Çok oldum biliyorum…
Kalemim şımarttı beni, hafif uçarak, hafif kaçarak saydım kelimeleri küfür gibi suratınıza…
“İçimden geçeni söyledim, kalırsa yazık olur.”
Ama doğrusu dürüstü olmaz bunun yalanı yanlışı da. Yorduk ruhumuzu, karaladık bir şeyler, anladık ki abartmaya gerek yokmuş. Bu kadar açık ve net.
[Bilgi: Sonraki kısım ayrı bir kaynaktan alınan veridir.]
(* ===== verification/VmRun.v ===== *)
(** * The EVM discharges what the instructions rely on (core/vm/evm.go)

    Given an interpreter that keeps the invariant, every entry point of evm.go
    satisfies its part of [evm_ok]: it ends without panic, keeps the invariant of
    the state, and leaves the state as it was when it fails. *)

From stdpp Require Import gmap.
From S2P Require Import Prelude Rlp RlpEncode Trie AccessList StateDB StateDBProofs StateDBSnapshots StateDBObserve StateDBEffects.
From S2P Require Import Uint256 VmAnalysis VmContract VmMemory VmGas VmPrecompiles VmInstructions VmJumpTable VmInterpreter VmGasProofs VmSstore.
From S2P Require Import VmRefund VmSupply VmState VmWp VmFrame VmInstrProofs VmInstrState VmGasTotal VmStep VmCalls VmTables VmPrecompileProofs VmErrors VmLoop.

Section Run.
Context {B : Backend} {BL : BackendLaws B} {CS : CodeStore B} {U : Uint256} {UL : Uint256Laws U} {C : Crypto} {CL : CryptoLaws C} (env : Env).
Implicit Types (s g : StateDB) (st : list (revision * StateDB)) (e : EVM).

(** ** Snapshots *)

Definition revision_of s : revision := mk_revision (nextRevisionId s) (zlen (entries (jrnl s))).

Lemma Snapshot_lives s : wf s -> lives s (Snapshot s).2.
Proof. intros W. by apply lives_frame. Qed.

(** The stack of snapshots that a call runs on. *)
Lemma Snapshot_ok r st bound n s :
  db_ok r st bound n s -> exists pre, db_ok r ((revision_of s, s) :: pre ++ st) bound n (Snapshot s).2.
Proof.
  intros H. pose proof (db_ok_wf _ _ _ _ _ H) as W. destruct H as [[pre H1] H2 H3 H4 H5]. exists pre. split.
  - exists []. by apply chain_Snapshot.
  - apply (tracked_kept r s); [by apply frame_kept|done|done].
  - exact H3.
  - eapply lives_coded; [by apply Snapshot_lives|done].
  - apply (marked_kept s); [apply (chain_Snapshot _ _ H1)|by apply frame_kept|done].
Qed.

Lemma warms_eqv s g : eqv s g -> warms g s.
Proof. intros H. apply warms_eq. apply (eqv_access _ _ H). Qed.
Kim alıştırdı beni bulanık yaşamaya, bundan keyif aldırmaya bilmiyorum. Ama anladım ki, yoruyor insanı emek harcamak boş kâğıtlar, vaatler üzerine…
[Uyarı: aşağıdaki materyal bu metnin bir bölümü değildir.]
(* ===== verification/StateProcessorProofs.v ===== *)
(** * The transactions of a block (core/state_processor.go)

    Whatever the transactions and the contracts they run, processing them ends
    without a panic, accounts for the gas of the block, and makes no ether; and
    each transaction starts from a state in which nothing of the one before is
    pending. *)

From stdpp Require Import gmap.
From S2P Require Import Prelude Rlp RlpEncode Trie AccessList StateDB StateDBProofs StateDBSnapshots StateDBObserve StateDBEffects.
From S2P Require Import Uint256 VmAnalysis VmContract VmMemory VmGas VmPrecompiles VmInstructions VmJumpTable VmInterpreter VmGasProofs VmSstore.
From S2P Require Import VmRefund VmSupply VmState VmWp VmFrame VmStep VmCalls VmPrecompileProofs VmRun VmSafety StateTransition StateTransitionProofs.

Section Processor.
Context {B : Backend} {BL : BackendLaws B} {CS : CodeStore B} {U : Uint256} {UL : Uint256Laws U} {C : Crypto} {CL : CryptoLaws C}.
Implicit Types (s t : StateDB) (e : EVM) (m : Message) (tx : Transaction).
Variables (env : Env) (fuel : nat) (addresses : PrecompiledAddresses).

(** ** The access list of a transaction *)

Lemma AddAddress_evolves s a : wf s -> evolves s (AddAddressToAccessList s a).
Proof. intros W. apply (evolves_exec _ (CAddAddressToAccessList a)); [done|by apply harmless_read|done]. Qed.

Lemma AddAddresses_evolves l s : wf s -> evolves s (fold_left AddAddressToAccessList l s).
Proof.
  revert s. induction l as [|a l IH]; intros s W; cbn; [by apply evolves_refl|]. pose proof (AddAddress_evolves s a W) as H.
  eapply evolves_trans; [done|exact H|]. by apply IH, (evolves_wf s).
Qed.

Lemma prepare_access_evolves r m s : wf s -> evolves s (prepare_access addresses r m s).
Proof.
  intros W. unfold prepare_access. destruct (IsYoloV3 r); [|by apply evolves_refl].
  pose proof (AddAddress_evolves s (From m) W) as H1. pose proof (evolves_wf _ _ H1) as W1.
  eapply evolves_trans; [done|exact H1|]. destruct (To m) as [to|]; [|by apply AddAddresses_evolves].
  pose proof (AddAddress_evolves _ to W1) as H2. eapply evolves_trans; [done|exact H2|]. by apply AddAddresses_evolves, (evolves_wf _ _ H2).
Qed.

Lemma prepare_access_warm e m to :
  wf (evm_db e) -> To m = Some to -> warm_in (set_evm_db e (prepare_access addresses (chainRules e) m (evm_db e))) to.
Proof.
  intros W Ht Hy. cbn in Hy |- *. unfold prepare_access. rewrite Hy, Ht. pose proof (AddAddress_evolves (evm_db e) (From m) W) as H1.
  pose proof (AddAddress_evolves _ to (evolves_wf _ _ H1)) as H2.
  apply (ev_warms _ _ (AddAddresses_evolves (ActivePrecompiles addresses (chainRules e)) _ (evolves_wf _ _ H2))).
  rewrite AddAddressToAccessList_access, AddAddress_Contains. by rewrite bool_decide_true.
Qed.

(** ** One transaction *)

(** Go ranges over each dirty account once. *)
Definition order_ok tx : Prop :=
  forall s, NoDup (tx_order tx s) /\ forall b, b ∈ tx_order tx s <-> is_Some (dirties (jrnl s) !! b).

Definition transaction_ok tx : Prop :=
  order_ok tx /\ forall m, AsMessage tx = Some m -> message_ok m /\ msg_Gas m < Z.of_nat fuel.

(** What a transaction leaves. *)
Record processed e (g : GasPool) e' (g' : GasPool) : Prop := {
  pr_rules : chainRules e' = chainRules e;
  pr_pool : 0 <= g' <= g;
  pr_thrifty : thrifty (evm_db e) (evm_db e')
}.

Lemma applyTransaction_spec e g used tx m :
  ready (evm_db e) -> order_ok tx -> message_ok m -> msg_Gas m < Z.of_nat fuel -> is_u64 g -> 0 <= used -> used + g < 2 ^ 64 ->
  exists e' g' used' res, applyTransaction env fuel addresses e g used tx m = run (Ret (e', g', used', res)) /\
    processed e g e' g' /\
    match res with
    | inl err => g' = (if early err then g else g - msg_Gas m) /\ used' = used
    | inr r => ready (evm_db e') /\ g' = g - rcpt_GasUsed r /\ used' = used + rcpt_GasUsed r /\ CumulativeGasUsed r = used' /\
        rcpt_GasUsed r <= msg_Gas m /\
        exact_gas (msg_Data m) (bool_decide (To m = None)) (IsHomestead (chainRules e)) (IsIstanbul (chainRules e)) <= 2 * rcpt_GasUsed r
    end.
Proof.
  intros R Ho Hm Hf Hg Hu Hb. unfold applyTransaction. pose proof (proj1 (rd_start _ R)) as W.
  set (s := prepare_access _ _ _ _). assert (Ev : evolves (evm_db e) s) by by apply prepare_access_evolves.
  destruct (TransitionDb_spec (with_tx env m) fuel (evm_db e) (set_evm_db e s) m g R Ev Hm Hf Hg) as (st & res & E & (A1 & A2 & A3) & [K1 K2 K3 K4]).
  { intros to Ht. by apply prepare_access_warm. }
  unfold ApplyMessage. rewrite E. cbn [run mbind fuelled_bind]. assert (Ht : thrifty (evm_db e) (st_state st)) by (etrans; [apply Ev|exact A3]).
  destruct res as [err|r].
  - eexists _, _, _, _. split; [reflexivity|]. by split.
  - destruct A1 as (I1 & I2 & I3). destruct (Ho (st_state st)) as [Hn Hd].
    pose proof (ready_Finalise (st_state st) true _ K2 K3 K4 Hn Hd) as Rf. pose proof (Finalise_thrifty (st_state st) true _ K2 Hn) as Tf.
    assert (Ea : exists a, (match To m with None => run (CreateAddress (Origin (with_tx env m)) (tx_Nonce tx)) | Some _ => run (Ret 0) end) = run (Ret a)).
    { destruct (To m); [by eexists|]. destruct (CreateAddress_total (Origin (with_tx env m)) (tx_Nonce tx)) as [a ->]. by eexists. }
    destruct Ea as [a ->]. cbn [run mbind fuelled_bind]. eexists _, _, _, _. split; [reflexivity|]. cbn. rewrite u64_id by (unfold is_u64 in *; lia).
    split; [split; [done|done|by etrans]|]. done.
Qed.

(** ** All transactions *)

(** The receipts account for the gas: each for its own, and all up to it. *)
Fixpoint accounts (used : Z) (rs : list Receipt) : Prop :=
  match rs with
  | [] => True
  | r :: rs => CumulativeGasUsed r = used + rcpt_GasUsed r /\ accounts (used + rcpt_GasUsed r) rs
  end.

Fixpoint gas_of (rs : list Receipt) : Z :=
  match rs with
  | [] => 0
  | r :: rs => rcpt_GasUsed r + gas_of rs
  end.

Lemma processed_trans e g e1 g1 e2 g2 : processed e g e1 g1 -> processed e1 g1 e2 g2 -> processed e g e2 g2.
Proof. intros [H1 H2 H3] [K1 K2 K3]. split; [congruence|lia|by etrans]. Qed.

Lemma apply_all_spec blockHash txs e g used i :
  ready (evm_db e) -> Forall transaction_ok txs -> is_u64 g -> 0 <= used -> used + g < 2 ^ 64 ->
  exists e' g' used' res, apply_all env fuel addresses blockHash e g used i txs = run (Ret (e', g', used', res)) /\ processed e g e' g' /\
    match res with
    | inl _ => True
    | inr rs => length rs = length txs /\ ready (evm_db e') /\ g' = g - gas_of rs /\ used' = used + gas_of rs /\ accounts used rs
    end.
Proof.
  revert e g used i. induction txs as [|tx txs IH]; intros e g used i R Ht Hg Hu Hb; cbn [apply_all].
  { eexists _, _, _, _. split; [reflexivity|]. unfold is_u64 in Hg. split; [split; [done|lia|reflexivity]|]. cbn. split_and!; [done|done|lia|lia|done]. }
  apply Forall_cons_1 in Ht as [[Ho Hm] Ht]. destruct (AsMessage tx) as [m|].
  2: { eexists _, _, _, _. split; [reflexivity|]. unfold is_u64 in Hg. split; [|done]. split; [done|lia|reflexivity]. }
  destruct (Hm m eq_refl) as [Hm1 Hm2]. set (e0 := set_evm_db e (Prepare (evm_db e) (tx_Hash tx) blockHash i)).
  assert (P0 : processed e g e0 g).
  { unfold is_u64 in Hg. split; [done|lia|]. apply Prepare_thrifty, R. }
  assert (R0 : ready (evm_db e0)) by by apply ready_Prepare.
  destruct (applyTransaction_spec e0 g used tx m R0 Ho Hm1 Hm2 Hg Hu Hb) as (e1 & g1 & used1 & res & -> & P1 & Hr).
  pose proof (processed_trans _ _ _ _ _ _ P0 P1) as P. cbn [run mbind fuelled_bind]. destruct res as [err|r].
  { eexists _, _, _, _. split; [reflexivity|]. by split. }
  destruct Hr as (R1 & Eg & Eu & Ec & _). pose proof (pr_pool _ _ _ _ P1) as Hp. unfold is_u64 in Hg.
  destruct (IH e1 g1 used1 (i + 1) R1 Ht) as (e2 & g2 & used2 & res & -> & P2 & Hr); [unfold is_u64; lia|lia|lia|].
  cbn [run mbind fuelled_bind]. eexists _, _, _, _. split; [reflexivity|]. split; [by eapply processed_trans|].
  destruct res as [err|rs]; [done|]. destruct Hr as (L & R2 & Eg2 & Eu2 & Ha). cbn. split_and!; [by rewrite L|done|lia|lia|congruence|congruence].
Qed.

(** C4: The transactions of a block.  Processing them from a state between
    transactions ends without a panic.  When all are applied there is a receipt
    for each, what is left of the gas of the block is what their receipts do not
    account for, the cumulative gas of each receipt is that of all up to it, and
    the state is again one between transactions. *)
Theorem apply_all_accounts blockHash txs e g :
  ready (evm_db e) -> Forall transaction_ok txs -> is_u64 g ->
  exists e' g' used res, apply_all env fuel addresses blockHash e g 0 0 txs = run (Ret (e', g', used, res)) /\ 0 <= g' <= g /\
    match res with
    | inl _ => True
    | inr rs => length rs = length txs /\ g' = g - gas_of rs /\ used = gas_of rs /\ accounts 0 rs /\ ready (evm_db e')
    end.
Proof.
  intros R Ht Hg. destruct (apply_all_spec blockHash txs e g 0 0 R Ht Hg) as (e' & g' & used & res & E & [_ P _] & H); [done|unfold is_u64 in Hg; lia|].
  exists e', g', used, res. split; [exact E|]. split; [exact P|]. destruct res as [|rs]; [done|]. destruct H as (H1 & H2 & H3 & H4 & H5).
  split_and!; [done|done|lia|done|done].
Qed.

(** C1: The transactions of a block make no ether.  When no balance is negative
    before, none is afterwards, and the sum of the balances, over any set of
    accounts that has those concerned, has not grown: what senders pay for gas in
    advance is the refund and the fee of the coinbase, and the virtual machine and
    the end of each transaction only move or burn the rest. *)
Theorem apply_all_supply blockHash txs e g e' g' used res :
  ready (evm_db e) -> Forall transaction_ok txs -> is_u64 g -> solvent (evm_db e) ->
  apply_all env fuel addresses blockHash e g 0 0 txs = run (Ret (e', g', used, res)) ->
  solvent (evm_db e') /\ exists l0, forall l, NoDup l -> l0 ⊆ l -> supply l (evm_db e') <= supply l (evm_db e).
Proof.
  intros R Ht Hg Hs E. destruct (apply_all_spec blockHash txs e g 0 0 R Ht Hg) as (e1 & g1 & used1 & res1 & E1 & [_ _ P] & _); [done|unfold is_u64 in Hg; lia|].
  rewrite E in E1. injection E1 as <- <- <- <-. by apply P.
Qed.

End Processor.

(** ** A concrete block *)

Module ProcessorExamples.
Import ZUint256 SafetyExamples TransitionExamples.

Definition dirty_order (s : StateDB) : list Z := (map_to_list (dirties (jrnl s))).*1.

(** The call of account 60, and then a creation by the same sender. *)
Definition pr_create : Message := mk_Message 5 None 2 60000 0 1 true [0x60; 0; 0x60; 0; 0xf3].
Definition pr_txs : list Transaction := [mk_tx 71 0 (Some tr_message) dirty_order; mk_tx 72 1 (Some pr_create) dirty_order].
Definition pr_fuel : nat := Z.to_nat 100001.
Definition pr_addresses : PrecompiledAddresses := mk_addresses [] [] [] [].

Lemma dirty_order_ok h n m : order_ok (mk_tx h n m dirty_order).
Proof. 
  intros s. split; [apply NoDup_fst_map_to_list|]. intros b. cbn. unfold dirty_order. rewrite list_elem_of_fmap. split.
  - intros ([a n'] & -> & H%elem_of_map_to_list). by eexists.
  - intros [n' H]. exists (b, n'). split; [done|by apply elem_of_map_to_list].
Qed.

Lemma pr_create_ok : message_ok pr_create.
Proof. split; [|done..|]; [by vm_compute|]. split; [by repeat constructor|done]. Qed.

Lemma pr_fuel_gas g : g <= 100000 -> g < Z.of_nat pr_fuel.
Proof. unfold pr_fuel. rewrite Z2Nat.id by done. lia. Qed.

Lemma pr_txs_ok : Forall (transaction_ok pr_fuel) pr_txs.
Proof.
  constructor; [|constructor; [|constructor]]; (split; [apply dirty_order_ok|]); cbn [AsMessage]; intros m [= <-].
  - split; [apply tr_message_ok|by apply pr_fuel_gas].
  - split; [apply pr_create_ok|by apply pr_fuel_gas].
Qed.

Definition pr_result (x : fuelled Empty_set (EVM * GasPool * Z * (process_error + list Receipt))) : option (Z * Z * list (Z * Z * Z)) :=
  match x with
  | Some (Ret (_, g, used, inr rs)) => Some (g, used, map (fun r => (Status r, rcpt_GasUsed r, CumulativeGasUsed r)) rs)
  | _ => None
  end.

Example pr_runs : pr_result (apply_all vm_env pr_fuel pr_addresses 77 run_evm 1000000 0 0 pr_txs)
  = Some (920164, 79836, [(1, 26774, 26774); (1, 53062, 79836)]).
Proof. vm_compute. reflexivity. Qed.

Lemma apply_all_accounts_witness :
  exists e' g' used res, apply_all vm_env pr_fuel pr_addresses 77 run_evm 1000000 0 0 pr_txs = run (Ret (e', g', used, res)) /\ 0 <= g' <= 1000000 /\
    match res with
    | inl _ => True
    | inr rs => length rs = 2%nat /\ g' = 1000000 - gas_of rs /\ used = gas_of rs /\ accounts 0 rs /\ ready (evm_db e')
    end.
Proof. apply (apply_all_accounts vm_env pr_fuel pr_addresses 77 pr_txs run_evm 1000000 (ready_New true) pr_txs_ok); done. Defined.

Lemma pr_solvent : solvent (evm_db run_evm).
Proof.
  intros a. unfold balance, live, look. cbn. rewrite lookup_empty. unfold loaded, load_account. cbn.
  destruct (decide (a + 1000 = 1060)); [done|]. destruct (decide (a + 1000 = 1005)); done.
Qed.

Lemma apply_all_supply_witness :
  exists e', (exists g' used res, apply_all vm_env pr_fuel pr_addresses 77 run_evm 1000000 0 0 pr_txs = run (Ret (e', g', used, res))) /\
    solvent (evm_db e') /\ exists l0, forall l, NoDup l -> l0 ⊆ l -> supply l (evm_db e') <= supply l (evm_db run_evm).
Proof.
  assert (Hg : is_u64 1000000) by done.
  destruct (apply_all_spec vm_env pr_fuel pr_addresses 77 pr_txs run_evm 1000000 0 0 (ready_New true) pr_txs_ok) as (e' & g' & used & res & E & _); [done..|].
  exists e'. split; [exists g', used, res; exact E|].
  exact (apply_all_supply vm_env pr_fuel pr_addresses 77 pr_txs run_evm 1000000 e' g' used res (ready_New true) pr_txs_ok Hg pr_solvent E).
Defined.

End ProcessorExamples.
Ciddiyetsizliğe davet ediyorum hepinizi. Ağzınıza geldiği gibi konuşun. Rahat bırakın kendinizi, kalemlerinizi belki. Hayat zaten bir adet yanlış anlaşılmadan ibarettir. Doğrusu yok, tarifi de… Herkes kendi ağzının tadına göre yaşamakta.
Beni anlayın, üstünüze alının demiyorum. ‘Pay’ da çıkarmayabilirsiz 2–3 saçma cümleden.
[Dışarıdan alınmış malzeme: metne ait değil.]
(** Adding or taking [m] parts of the difficulty, and the minimum. *)
Lemma adjust_U256 d (m : Z) (neg : bool) :
  is_u256 d -> 0 <= m <= 99 -> (neg = false -> d + d / 2048 * m < 2 ^ 256) ->
  let y := Rsh d difficultyBoundDivisor in
  let v := if neg then Sub d (Mul y m) else Add d (Mul y m) in
  (if Lt v minimumDifficulty then minimumDifficulty else v) = Z.max (d + d / 2048 * (if neg then - m else m)) 131072.
Proof.
  intros Hd Hm Hs y v. assert (Ey : y = d / 2048) by (unfold y, difficultyBoundDivisor; rewrite Rsh_spec by (done || lia); by rewrite Z.shiftr_div_pow2).
  unfold is_u256 in *. assert (Hq : 0 <= d / 2048 /\ d / 2048 * 2048 <= d) by (split; [apply Z.div_pos; lia|pose proof (Z.mul_div_le d 2048); lia]).
  assert (Ez : Mul y m = d / 2048 * m) by (rewrite Ey, Mul_spec by (unfold is_u256; lia); apply Z.mod_small; nia).
  assert (Ev : v = d + d / 2048 * (if neg then - m else m)).
  { unfold v. rewrite Ez. destruct neg; [|specialize (Hs eq_refl)]; [rewrite Sub_spec by (unfold is_u256; nia)|rewrite Add_spec by (unfold is_u256; nia)]; rewrite Z.mod_small; nia. }
  assert (Hv : is_u256 v) by (rewrite Ev; unfold is_u256; destruct neg; [|specialize (Hs eq_refl)]; nia). unfold minimumDifficulty. rewrite Lt_spec by done.
  rewrite Ev. rewrite bool_decide_decide. case_decide; cbn; lia.
Qed.

Lemma bomb_U256 x n :
  0 <= x -> 0 <= n -> x + bomb n < 2 ^ 256 ->
  (if decide (n / expDiffPeriodUint > 1) then Add x (Lsh 1 (n / expDiffPeriodUint - 2)) else x) = x + bomb n /\
  (if decide (n / expDiffPeriodUint > 1) then Add (Lsh 1 (n / expDiffPeriodUint - 2)) x else x) = x + bomb n.
Proof.
  unfold bomb, expDiffPeriodUint. cbv zeta. set (p := n / 100000). intros Hx Hn Hs.
  destruct (decide (p > 1)) as [Hp|Hp], (decide (2 <= p)) as [Hp'|Hp']; try lia. assert (Hl : p - 2 < 256).
  { apply (Z.pow_lt_mono_r_iff 2); lia. }
  rewrite Lsh_1 by lia. pose proof (Z.pow_pos_nonneg 2 (p - 2) ltac:(lia) ltac:(lia)).
  rewrite !Add_spec by (unfold is_u256; lia). rewrite !Z.mod_small by lia. lia.
Qed.

Lemma rule_parts d k n : difficulty_rule 2048 d k n < 2 ^ 256 -> d + d / 2048 * Z.max k (-99) < 2 ^ 256.
Proof. unfold difficulty_rule. intros H. assert (0 <= bomb n) by (unfold bomb; cbv zeta; case_decide; lia). lia. Qed.

(** What the header of a block and its parent satisfy. *)
Record timely time parent : Prop := {
  ti_time : is_u64 time;
  ti_parent : 0 <= Time parent <= time;
  ti_number : 0 <= Number parent < 2 ^ 64 - 1;
  ti_difficulty : is_u256 (Difficulty parent)
}.

Lemma timely_elapsed time parent : timely time parent -> u64 (time - Time parent) = time - Time parent.
Proof. intros [H1 H2 _ _]. unfold is_u64 in H1. apply u64_id. unfold is_u64. lia. Qed.

Lemma timely_FromBig time parent : timely time parent -> (FromBig (Difficulty parent)).1 = Difficulty parent.
Proof. intros [_ _ _ H]. rewrite FromBig_spec. cbn. apply Z.mod_small. apply H. Qed.

(** The end of all three calculators. *)
Lemma finish_U256 d m (neg : bool) k n :
  is_u256 d -> 0 <= m <= 99 -> Z.max k (-99) = (if neg then - m else m) -> 0 <= n -> difficulty_rule 2048 d k n < 2 ^ 256 ->
  let y := Rsh d difficultyBoundDivisor in
  let v := if neg then Sub d (Mul y m) else Add d (Mul y m) in
  let v := if Lt v minimumDifficulty then minimumDifficulty else v in
  (if decide (n / expDiffPeriodUint > 1) then Add v (Lsh 1 (n / expDiffPeriodUint - 2)) else v) = difficulty_rule 2048 d k n /\
  (if decide (n / expDiffPeriodUint > 1) then Add (Lsh 1 (n / expDiffPeriodUint - 2)) v else v) = difficulty_rule 2048 d k n.
Proof.
  intros Hd Hm Hk Hn Hr y v v'.
  assert (Hs : neg = false -> d + d / 2048 * m < 2 ^ 256).
  { intros ->. rewrite <- Hk. eapply rule_parts, Hr. }
  pose proof (adjust_U256 d m neg Hd Hm Hs) as E. cbv zeta in E. fold y v v' in E.
  unfold difficulty_rule in *. rewrite Hk in *. rewrite <- E in *. apply bomb_U256; [lia|done|done].
Qed.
Benim köşemden, dünyamdan, kalemimden, düşüncelerimden ufacık bir parçadır burada size sunulanlar. Hatta bazıları hayalden başka bir şey değildir. Ama ben bunu becerebiliyorum. Utanmadan kendi saçmalıklarımı havaya sallayabiliyorum evcil bir güvercin tadında. Biliyorum bana döneceklerini kelimelerimin. Hiç kimse kalmadığında onlar olacağını yanımda.
Rakı şişesinden bakarken ki gibi bakabiliyorum beyaz kâğıdın üzerinden…
bir kalemi, fotoğraf makinesini, kediyi, merdiven kenarını, sabaha karşıyı, lise yıllarından kalanları vs. bulabilirsiniz yazıda hiç farkında olmadan. anlamayabilirsiniz ne anlattığımı çoğu zaman belki.
Not1: bu yazı karmakarışık ifadeler içermektedir, vermiş olduğu geçici rahatsızlıktan dolayı saygılarımı sunarım.
Not2: başlık lise yıllarımdaki mevsimlik bir edebiyat dergisinden alıntıdır.
1 yorum:
Zaten tüm sorun o ya. Saçmalayabilme yeteneği.Beynindekilerini olduğu gibi kusma. Yazarlık bu çizgide yatıyor. Ama has fikirlerimiz,toplumsal etik-tabu gereği,miğde bulandırıcı geldiği için, rüyalarda kusuyoruz,kağıtlara değil.